Intitolato Capriccio, questo capitolo riunisce la ciurma dispersa tra le rovine dorate mentre Enel ripara la sua arca danneggiata. Con Luffy all'inseguimento della campana e gli isolani che si ammassano sulle barche a dial, il dio scatena infine fulmini in tutto il cielo.
Usopp precipita dall'Ark Maxim trascinando con sé Sanji privo di sensi, atterrando su un letto di nuvole non lontano da Nami, che è felicissima di ritrovarli sani e salvi. Avvistando l'imponente fusto di fagiolo, capisce che stanno fluttuando sopra Shandora e tira Usopp sul suo Waver per radunare gli altri. Sulla Maxim in avaria, Enel maledice la ciurma ficcanaso ma trova conforto nei sistemi di riserva, tra cui i Jet Dial da tempo estinti provenienti dalla sua terra natale Birka, e alimenta il vascello direttamente con l'energia del proprio corpo. Nel frattempo Aisa guida Luffy, che rotola sopra la sfera d'oro fusa al suo braccio, verso il grande fusto. Raggiunta Shandora, trovano il luogo vuoto e Luffy fa scendere Aisa e Pierre da Robin, che li afferra con il suo Frutto del Diavolo. Una volta che lei conferma che il dio è diretto al Campanile d'Oro, Luffy si arrampica all'inseguimento mentre Nami arriva con Sanji esanime e decide di inseguire il suo capitano mentre gli altri si dirigono verso la Going Merry.

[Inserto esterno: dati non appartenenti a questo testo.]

(* ===== verification/View.v ===== *)
(** The view derivations: crates/proto/src/view.rs, with the status of a chat
    and the display names of crates/proto/src/entities.rs. Sort orders, the
    staleness gate, the boot gate, sidebar groups, relative times and the tool
    summaries. *)
From stdpp Require Import pretty.
From S2P Require Import Prelude Json Entities Text Agent.

(** ** Instants

    chrono's instants compare by their nanoseconds; a difference in milliseconds
    or seconds is truncated towards zero. *)
Class Instants {C : Chrono} := {
  nanos : DateTime -> Z;
  nanos_inj t u : nanos t = nanos u -> t = u;
}.

(** [now.signed_duration_since(then)] in milliseconds and in seconds. *)
Definition since_ms `{Instants} (now then_ : DateTime) : Z := Z.quot (nanos now - nanos then_) (10 ^ 6).
Definition since_s `{Instants} (now then_ : DateTime) : Z := Z.quot (nanos now - nanos then_) (10 ^ 9).

(** ** Comparators

    [Ordering] and [then_with]; [sort_by] is the stable sort by a comparator. *)
Definition then_with (c d : comparison) : comparison := match c with Eq => d | _ => c end.

Definition cmp_le {A} (cmp : A -> A -> comparison) (a b : A) : Prop := cmp a b <> Gt.

#[export] Instance cmp_le_dec {A} (cmp : A -> A -> comparison) a b : Decision (cmp_le cmp a b).
Proof. unfold cmp_le. destruct (cmp a b); [left; done|left; done|right; by intros []]. Defined.

Definition sort_by {A} (cmp : A -> A -> comparison) (l : list A) : list A := merge_sort (cmp_le cmp) l.

(** A comparator of a total preorder. *)
Class CmpOk {A} (cmp : A -> A -> comparison) := {
  cmp_flip a b : cmp b a = CompOpp (cmp a b);
  cmp_trans a b c : cmp_le cmp a b -> cmp_le cmp b c ->
    cmp_le cmp a c /\ (cmp a c = Eq -> cmp a b = Eq /\ cmp b c = Eq);
}.

#[export] Instance Z_key_ok {A} (f : A -> Z) : CmpOk (fun a b => f a ?= f b).
Proof.
  split; [intros a b; apply Z.compare_antisym|]. intros a b c. unfold cmp_le.
  destruct (Z.compare_spec (f a) (f b)), (Z.compare_spec (f b) (f c)), (Z.compare_spec (f a) (f c));
    intros H2 H3; try done; try lia; split; try done; intros; lia.
Qed.

Lemma flip_ok {A} (cmp : A -> A -> comparison) : CmpOk cmp -> CmpOk (fun a b => cmp b a).
Proof.
  intros H. split; [intros a b; apply cmp_flip|]. intros a b c H1 H2.
  destruct (cmp_trans c b a H2 H1) as [H3 H4]. split; [exact H3|]. intros E.
  destruct (H4 E) as [E1 E2]. done.
Qed.

#[export] Instance Z_key_desc_ok {A} (f : A -> Z) : CmpOk (fun a b => f b ?= f a) | 1.
Proof. apply (flip_ok (fun a b => f a ?= f b)), _. Qed.

#[export] Instance string_key_ok {A} (f : A -> string) : CmpOk (fun a b => String.compare (f a) (f b)).
Proof.
  split; [intros a b; apply String.compare_antisym|]. intros a b c. unfold cmp_le.
  intros H1 H2. destruct (String.compare (f a) (f b)) eqn:E1; [|..|done].
  - apply String.compare_eq_iff in E1. rewrite E1. split; [done|]. by intros ->.
  - destruct (String.compare (f b) (f c)) eqn:E2; [..|done].
    + apply String.compare_eq_iff in E2. rewrite <- E2, E1. done.
    + by rewrite (string_compare_lt_trans _ _ _ E1 E2).
Qed.

#[export] Instance then_ok {A} (c d : A -> A -> comparison) :
  CmpOk c -> CmpOk d -> CmpOk (fun a b => then_with (c a b) (d a b)).
Proof.
  intros Hc Hd. split.
  - intros x y. unfold then_with. rewrite (cmp_flip (cmp := c) x y), (cmp_flip (cmp := d) x y).
    by destruct (c x y).
  - intros x y z. unfold cmp_le, then_with. intros H1 H2.
    assert (cmp_le c x y) as C1 by (intros E; by rewrite E in H1).
    assert (cmp_le c y z) as C2 by (intros E; by rewrite E in H2).
    destruct (cmp_trans (cmp := c) x y z C1 C2) as [C3 C4]. unfold cmp_le in C3.
    destruct (c x z) eqn:E; [|done|done]. destruct (C4 eq_refl) as [E1 E2].
    rewrite E1 in H1 |- *. rewrite E2 in H2 |- *.
    apply (cmp_trans (cmp := d) x y z); done.
Qed.

Lemma StronglySorted_mono {A} (R S : A -> A -> Prop) l :
  (forall a b, R a b -> S a b) -> StronglySorted R l -> StronglySorted S l.
Proof. intros HRS. induction 1; constructor; [done|]. eapply Forall_impl; [done|]. auto. Qed.

Section SortBy.
Context {A : Type} (cmp : A -> A -> comparison) {H : CmpOk cmp}.

#[export] Instance cmp_le_trans : Transitive (cmp_le cmp).
Proof. intros a b c H1 H2. by apply (cmp_trans a b c). Qed.

#[export] Instance cmp_le_total : Total (cmp_le cmp).
Proof. intros a b. unfold cmp_le. rewrite (cmp_flip (cmp := cmp) a b). destruct (cmp a b); [by left..|by right]. Qed.

Lemma cmp_le_antisym a b : cmp_le cmp a b -> cmp_le cmp b a -> cmp a b = Eq.
Proof. unfold cmp_le. rewrite (cmp_flip (cmp := cmp) a b). by destruct (cmp a b). Qed.

Lemma sort_by_perm l : sort_by cmp l ≡ₚ l.
Proof. apply merge_sort_Permutation. Qed.

Lemma sort_by_sorted l : StronglySorted (cmp_le cmp) (sort_by cmp l).
Proof. apply StronglySorted_merge_sort; apply _. Qed.

(** Sorting forgets the incoming order when only one element has each rank. *)
Lemma sort_by_canonical l l' :
  (forall a b, a ∈ l -> b ∈ l -> cmp a b = Eq -> a = b) -> l ≡ₚ l' -> sort_by cmp l = sort_by cmp l'.
Proof.
  intros Hu Hp. apply (StronglySorted_unique_strong (cmp_le cmp)); [|apply sort_by_sorted..|].
  - intros x y Hx Hy H1 H2. rewrite sort_by_perm in Hx. rewrite sort_by_perm, <- Hp in Hy.
    apply Hu; [done|done|]. by apply cmp_le_antisym.
  - by rewrite !sort_by_perm.
Qed.
End SortBy.

(** ** Status *)

Inductive ConnectionStatus := Connecting | Ready | Failed (err : string).
Inductive Indicator := IndNone | IndWorking | IndAwaitingInput | IndErrored.
Inductive ChatIndicator := CiWorking | CiAwaitingInput | CiErrored | CiCompleted | CiIdle.

#[export] Instance ChatIndicator_eq_dec : EqDecision ChatIndicator.
Proof. solve_decision. Defined.
#[export] Instance Indicator_eq_dec : EqDecision Indicator.
Proof. solve_decision. Defined.

Definition SESSION_STALE_MS : Z := 45000.

Section Views.
Context {C : Chrono} {K : ConfigCodec} {I : Instants}.
Implicit Types chat : Chat.

(** [Chat::on_chat2]. *)
Definition on_chat2 chat : bool := 2 <=? default 1 (ch_room_gen chat).

(** [Chat::unseen]. *)
Definition unseen chat : bool :=
  match ch_last_message_at chat, ch_last_seen_at chat with
  | Some msg, Some seen => nanos seen <? nanos msg
  | Some _, None => true
  | None, _ => false
  end.

Definition chat_indicator chat (live : option Session) : ChatIndicator :=
  match se_status <$> live with
  | Some Working => CiWorking
  | Some AwaitingInput => CiAwaitingInput
  | Some Entities.Errored => if unseen chat then CiErrored else CiIdle
  | _ => if unseen chat then CiCompleted else CiIdle
  end.

Definition effective_indicator (session : option Session) (now : DateTime) : Indicator :=
  match session with
  | None => IndNone
  | Some session =>
      match se_status session with
      | Idle => IndNone
      | Entities.Errored => IndErrored
      | status =>
          if SESSION_STALE_MS <? since_ms now (se_updated_at session) then IndNone
          else match status with Working => IndWorking | _ => IndAwaitingInput end
      end
  end.

Definition display_status chat (session : option Session) (now : DateTime) : ChatIndicator :=
  let live := match session with
              | Some s => if decide (effective_indicator (Some s) now = IndNone) then None else Some s
              | None => None
              end in
  chat_indicator chat live.

Definition attention_rank (status : ChatIndicator) : Z :=
  match status with
  | CiAwaitingInput => 0 | CiErrored => 1 | CiWorking => 2 | CiCompleted => 3 | CiIdle => 4
  end.

(** ** Sort orders *)

Definition recency chat : Z := nanos (default (ch_created_at chat) (ch_last_message_at chat)).

Definition active_cmp (a b : ChatIndicator * Chat) : comparison :=
  then_with (recency b.2 ?= recency a.2) (String.compare (ch_id a.2) (ch_id b.2)).
Definition sort_active : list (ChatIndicator * Chat) -> list (ChatIndicator * Chat) := sort_by active_cmp.

Definition tab_cmp (a b : Chat) : comparison :=
  then_with (nanos (ch_created_at a) ?= nanos (ch_created_at b)) (String.compare (ch_id a) (ch_id b)).
Definition sort_tabs : list Chat -> list Chat := sort_by tab_cmp.

Definition space_cmp (a b : Space) : comparison :=
  then_with (nanos (sp_created_at a) ?= nanos (sp_created_at b)) (String.compare (sp_id a) (sp_id b)).
Definition sort_spaces : list Space -> list Space := sort_by space_cmp.

Definition chat_cmp (a b : Chat) : comparison :=
  then_with (then_with (recency b ?= recency a) (nanos (ch_created_at b) ?= nanos (ch_created_at a)))
    (String.compare (ch_id a) (ch_id b)).
Definition sort_chats : list Chat -> list Chat := sort_by chat_cmp.

#[export] Instance chat_cmp_ok : CmpOk chat_cmp.
Proof.
  exact (then_ok (fun a b => then_with (recency b ?= recency a)
                               (nanos (ch_created_at b) ?= nanos (ch_created_at a))) _ _ _).
Qed.

(** *** Location and groups *)

(** [str::trim_end_matches] at a set of one-byte characters. *)
Definition trim_end_chars (cs : list string) (s : string) : string :=
  reverse (trim_with (String.length s) cs (reverse s)).

(** The pieces of a text between the bytes that [sep] accepts. *)
Fixpoint split_at (sep : Ascii.ascii -> bool) (acc s : string) : list string :=
  match s with
  | EmptyString => [reverse acc]
  | String a s => if sep a then reverse acc :: split_at sep "" s else split_at sep (String a acc) s
  end.

Definition slash : Ascii.ascii := Ascii.ascii_of_nat 47.
Definition backslash : Ascii.ascii := Ascii.ascii_of_nat 92.
Definition is_slash (a : Ascii.ascii) : bool := Ascii.eqb a slash.
Definition is_any_slash (a : Ascii.ascii) : bool := Ascii.eqb a slash || Ascii.eqb a backslash.

(** [Path::file_name] on Unix: the last component when it is a normal one. *)
Definition file_name (path : string) : option string :=
  match last (filter (fun c => c <> "" /\ c <> ".") (split_at is_slash "" path)) with
  | Some c => if String.eqb c ".." then None else Some c
  | None => None
  end.

(** [Space::display_name]: a name that is not blank, else the last piece of the
    path, else the path. *)
Definition display_name (space : Space) : string :=
  let path := sp_path space in
  let base := match last (split_at is_any_slash "" (trim_end_chars ["/"; "\"] path)) with
              | Some s => if String.eqb s "" then path else s
              | None => path
              end in
  match sp_name space with
  | Some name => if String.eqb (trim name) "" then base else name
  | None => base
  end.

Definition not_blank (s : option string) : option string :=
  match s with
  | Some s => let t := trim s in if String.eqb t "" then None else Some t
  | None => None
  end.

Definition project_label (cwd : option string) : string :=
  match not_blank cwd with
  | None => "No project"
  | Some cwd => default cwd (file_name (trim_end_chars ["/"; "\"] cwd))
  end.

Record ChatGroup := mk_group { cg_label : string; cg_chats : list Chat }.

(** The first group with the label gets the chat. *)
Fixpoint add_to_group (label : string) chat (groups : list ChatGroup) : option (list ChatGroup) :=
  match groups with
  | [] => None
  | g :: groups =>
      if String.eqb (cg_label g) label then Some (mk_group (cg_label g) (cg_chats g ++ [chat]) :: groups)
      else cons g <$> add_to_group label chat groups
  end.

Tra le macerie della città d'oro la ciurma si riunisce. Il sabotaggio di Sanji non riesce a fermare l'arca, poiché Enel ripiega su misure di riserva e sulla propria elettricità, e rivela che Birka un tempo si affidava ai dial e che i Jet Dial ormai scomparsi mantengono la Maxim in volo. Luffy inizia a scalare il fusto di fagiolo all'inseguimento del dio mentre gli altri puntano a ricongiungersi sulla Merry e Nami lo insegue da sola. Senza più navi, i Berretti Bianchi ricorrono alle barche a dial per evacuare Angel Island. Enel mette infine in moto Deathpiea, facendo cadere fulmini su tutta l'isola del cielo.
La copertina prosegue la ricerca di Barbanera da parte di Ace, mentre fa razzia dell'apparentemente inesauribile banchetto nella mensa del G-2. Il capitolo è stato adattato nell'Episodio 186. Il suo titolo riprende il motivo musicale dell'arco: un capriccio è un brano libero e vivace, che riecheggia il modo in cui Enel deve ora improvvisare la sua rovina dopo l'interferenza della ciurma.
Il Capitolo 285 di One Piece, intitolato Capriccio, è stato adattato nell'Episodio 186 dell'anime. In esso, l'equipaggio si riunisce vicino alle rovine di Shandora mentre Enel ripara l'Ark Maxim e lancia Deathpiea attraverso il cielo.
Nel Capitolo 285, Enel mantiene l'arca in volo ripiegando sui sistemi di riserva, inclusi gli antichi Jet Dials provenienti dalla sua isola natale di Birka, e alimentando direttamente la nave con l'energia del proprio corpo.
Nel Capitolo 285, Nami avvista un gigantesco fusto di fagiolo e si rende conto che l'equipaggio sta fluttuando sopra la città in rovina di Shandora.
Nel Capitolo 285, con le loro navi scomparse, i White Berets ricorrono alle dial boats per evacuare le persone rimaste su Angel Island.
Il titolo Capriccio si riferisce a un brano musicale libero e brioso, e riflette come Enel debba improvvisare il suo piano per la distruzione di Skypiea dopo l'interferenza della ciurma nel Capitolo 285.